[Sca-cooks] Vegetarian & Vegans was Re: lethal drinks
Phil Troy / G. Tacitus Adamantius
adamantius1 at verizon.net
Tue Jul 22 22:55:33 PDT 2008
On Jul 22, 2008, at 11:43 PM, Barbara Benson wrote:
> I have always tried to make sure that there isn't any hidden meat in
> my feasts. When I prepare veg dishes I substitute out the typically
> called for animal fat and use oil or butter. The same goes for my
> starch dishes. With this approach I thought I was doing a pretty good
> job with the whole vegetarian thing. And if someone contacts me ahead
> of time I try to compensate for their issues the best I can. I have
> been known to set aside portions of dishes for individuals with
> various allergies and sensitivities.
> We recently had a lovely new couple move in from out of Kingdom and
> they are both vegetarians. I had a very ... interesting ...
> conversation with one of them regarding feast. During that
> conversation she made it quite clear to me that as far as she was
> concerned the cook had an obligation to not only make sure that there
> were foods that vegetarians could eat but that I needed to make sure
> that I provided the appropriate dishes in the appropriate combinations
> so that vegetarians were provided with a complete protein.
> She went on to talk about serving beans with rice, but I had to make
> sure it was brown rice not white.
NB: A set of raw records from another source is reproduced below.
(** [binding_of]: the binding every retained record agrees on. *)
Definition SORTED_SPACED : Options := mkOptions true true false.
Definition binding_members (item : Value) : Value := object (map (fun name => (name, Json.at_ item name)) BINDING_FIELDS).
Fixpoint agreed (found : option Value) (items : list Value) : dstored (option Value) :=
  match items with
  | [] => inr found
  | item :: items =>
      let binding := binding_members item in
      match found with
      | Some known =>
          if negb (dumps SORTED_SPACED known =s dumps SORTED_SPACED binding) then inl DiagnosticError.Disagree else agreed found items
      | None => agreed (Some binding) items
      end
  end.
Definition run_binding_of (r : RunSteps.RunSteps) : dstored (option Value) :=
  agreed None (map snd (RunSteps.steps r) ++ option_list (RunSteps.run r)).
Definition gap (position : Z) (status : string) : Value :=
  object [("position", int position); ("status", text status); ("assistant_id", VNull); ("action", VNull); ("attempt", VNull);
          ("duration_ms", VNull); ("inputs", VNull)]%string.
Definition run_reached (r : RunSteps.RunSteps) : option (Z * bool) :=
  run ← RunSteps.run r;
  reached ← (v ← get run "reached"; small_int v);
  Some (reached, match get run "dispatched" with Some (VBool true) => true | _ => false end).
Definition step_entry (r : RunSteps.RunSteps) (position : Z) : Value :=
  match at_position position (RunSteps.steps r) with
  | Some record_ => object (map (fun name => (name, Json.at_ record_ name)) RUN_STEP_FIELDS)
  | None =>
      match run_reached r with
      | Some (reached, dispatched) =>
          if (reached + 1 <? position) || ((position =? reached + 1) && negb dispatched) then gap position "not_run" else gap position "unavailable"
      | None => gap position "unavailable"
      end
  end.
Definition total_of (binding : Value) : Z := default 0 (v ← get binding "total"; small_int v).
Definition positions_to (total : Z) : list Z := map (fun i => Z.of_nat i) (seq 1 (Z.to_nat total)).
Definition last_step (r : RunSteps.RunSteps) (position : Z) : Value :=
  let found := step_entry r position in
  let status := Json.at_ found "status" in
  let gapped := match status with VString s => contains RUN_STEP_GAPS s | _ => false end in
  let kept := gapped || negb (is_null (Json.at_ found "inputs")) in
  object [("position", int position); ("status", if kept then status else text "unavailable")]%string.
(** A refusal shows no run at all. *)
Definition last_run st (team incarnation routine : string) (now : Z) : io (F := F) (option Value) :=
  latest ← latest_run st team routine now;
  match latest with
  | inr (Some run) =>
      found ← run_steps st team incarnation run now "latest";
      mret match found with
           | inr r =>
               match run_binding_of r with
               | inr (Some binding) =>
                   Some (object [("revision", Json.at_ binding "revision"); ("steps", VArray (map (last_step r) (positions_to (total_of binding))))]%string)
               | _ => None
               end
           | inl _ => None
           end
  | _ => mret None
  end.
Definition steps_error (e : DiagnosticError) : StepsError :=
  match e with DiagnosticError.RunChanged => StepsChanged | _ => StepsUnavailable end.
Definition run_page st (team incarnation run snapshot : string) (offset now : Z) : io (F := F) (StepsError + Value) :=
  try (map_err steps_error (run_steps st team incarnation run now snapshot)) (fun r =>
  mret match run_binding_of r with
       | inl _ => inl StepsUnavailable
       | inr None => inl StepsNotFound
       | inr (Some binding) =>
           let total := total_of binding in
           if negb ((0 <=? offset) && (offset <? total)) then inl StepsNotFound
           else match paged (fun position => Some (step_entry r position)) offset total with
                | None => inl StepsUnavailable
                | Some steps =>
                    let following := offset + len steps in
                    let view := object [("team_id", text team); ("run_id", text run); ("routine_id", Json.at_ binding "routine_id");
                                        ("revision", Json.at_ binding "revision"); ("plan_digest", Json.at_ binding "plan_digest");
                                        ("total", int total); ("snapshot", text (RunSteps.snapshot r)); ("offset", int offset);
                                        ("steps", VArray steps); ("next", if (following =? total)%Z then VNull else int following)]%string in
                    match canonical_run_steps view with Some view => inr view | None => inl StepsUnavailable end
                end
       end).
End Store.
(* ===== verification/Service.v ===== *)
(** * The Routine service around a run

    [local/src/routine/{protection,state,contracts}.rs], [local/src/routine/service/mod.rs],
    [local/src/routine/incident/mod.rs] and the sealed view of
    [local/src/routine/replay/mod.rs]: the values each run protects in this boot, a
    write of a Team's state that first marks the runs whose protection is lost, the
    recovery snapshot a run seals before it dispatches anything, and the evidence of
    a held run.  The journal, the Team and the clock are interfaces. *)

From stdpp Require Import base tactics list strings gmap pretty.
From Stdlib Require Import ZArith Lia Ascii.
From S2P Require Import Prelude Text Json Reader Causes Calendar Platform Requests Redaction Executor Wire Instants Notices Schedule Dates Starts Plans Team Definitions Claims Runs Holds Cursors Journal RunDocuments Projection Credentials Walk Traces Outputs Admission StateCodec Disk Sealing RoutineStore Diagnostics.

#[local] Open Scope Z_scope.

(** ** Problems *)
Module Problem.
Record Problem : Type := mk { status : Z; message : string; code : option string; retry_after_ms : option Z; cause : option Cause.Cause }.
Definition new (status : Z) (message code : string) : Problem := mk status message (Some code) None None.
End Problem.
Abbreviation Problem := Problem.Problem.
Definition routine_state_unavailable : Problem := Problem.new 503 "Team Routine state is unavailable" "routine-state-unavailable".
Definition action_state_unavailable : Problem := Problem.new 503 "Team Action execution state is unavailable" "action-state-unavailable".
Definition routine_lease_invalid : Problem := Problem.new 409 "Routine run lease is not live" "routine-lease-invalid".
Definition routine_incident_unavailable : Problem := Problem.new 404 "Routine incident is unavailable" "routine-incident-unavailable".
Definition routine_card_stale : Problem := Problem.new 409 "the recovery card is stale; open it again" "routine-card-stale".
Definition routine_not_found : Problem := Problem.new 404 "Routine is unavailable" "routine-not-found".

(** ** What a run protects *)
Module RunProtections.
Record RunProtections : Type := mk { boot : string; runs : gmap string Protection.Protection }.
End RunProtections.
Abbreviation RunProtections := RunProtections.RunProtections.
Definition of_boot (boot : string) : RunProtections := RunProtections.mk boot ∅.
(** [RunProtections::new]. *)
Definition protections_new {E} `{!Entropy E} (e : E) : E * option RunProtections :=
  let '(e, token) := token_hex 16 e in (e, option_map of_boot token).
Definition held_protection (run_id : string) (p : RunProtections) : option Protection.Protection := RunProtections.runs p !! run_id.
Definition keep_protection (run_id : string) (found : Protection.Protection) (p : RunProtections) : RunProtections :=
  RunProtections.mk (RunProtections.boot p) (<[run_id := found]> (RunProtections.runs p)).
Definition bind (run_id : string) (p : RunProtections) : RunProtections * Protection.Protection :=
  let found := default no_protection (held_protection run_id p) in (keep_protection run_id found p, found).
Definition current (run_id boot : string) (p : RunProtections) : RunProtections * Protection.Protection :=
  match (if boot =s RunProtections.boot p then held_protection run_id p else None) with
  | Some found => (p, found)
  | None => (keep_protection run_id lost_protection p, lost_protection)
  end.
(** [RunProtections::grow]. *)
Definition grow_run (run_id : string) (values : list string) (p : RunProtections) : RunProtections * Protection.Protection :=
  let grown := grow (default lost_protection (held_protection run_id p)) values in (keep_protection run_id grown p, grown).
Definition drop_run (run_id : string) (p : RunProtections) : RunProtections :=
  RunProtections.mk (RunProtections.boot p) (delete run_id (RunProtections.runs p)).
Definition clear_runs (p : RunProtections) : RunProtections := RunProtections.mk (RunProtections.boot p) ∅.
And something like a Squash ravioli,
> but the pasta needed to be whole wheat ...
> What do y'all think about the viability of or my responsibility to
> meet this expectation? Is it reasonable?
No. First of all, the whole grain requirements go beyond the theory
and expectation associated with simple vegetarianism, and you're
feeding this person a meal, not assuming responsibility for their full
FDA requirement of every necessary nutrient.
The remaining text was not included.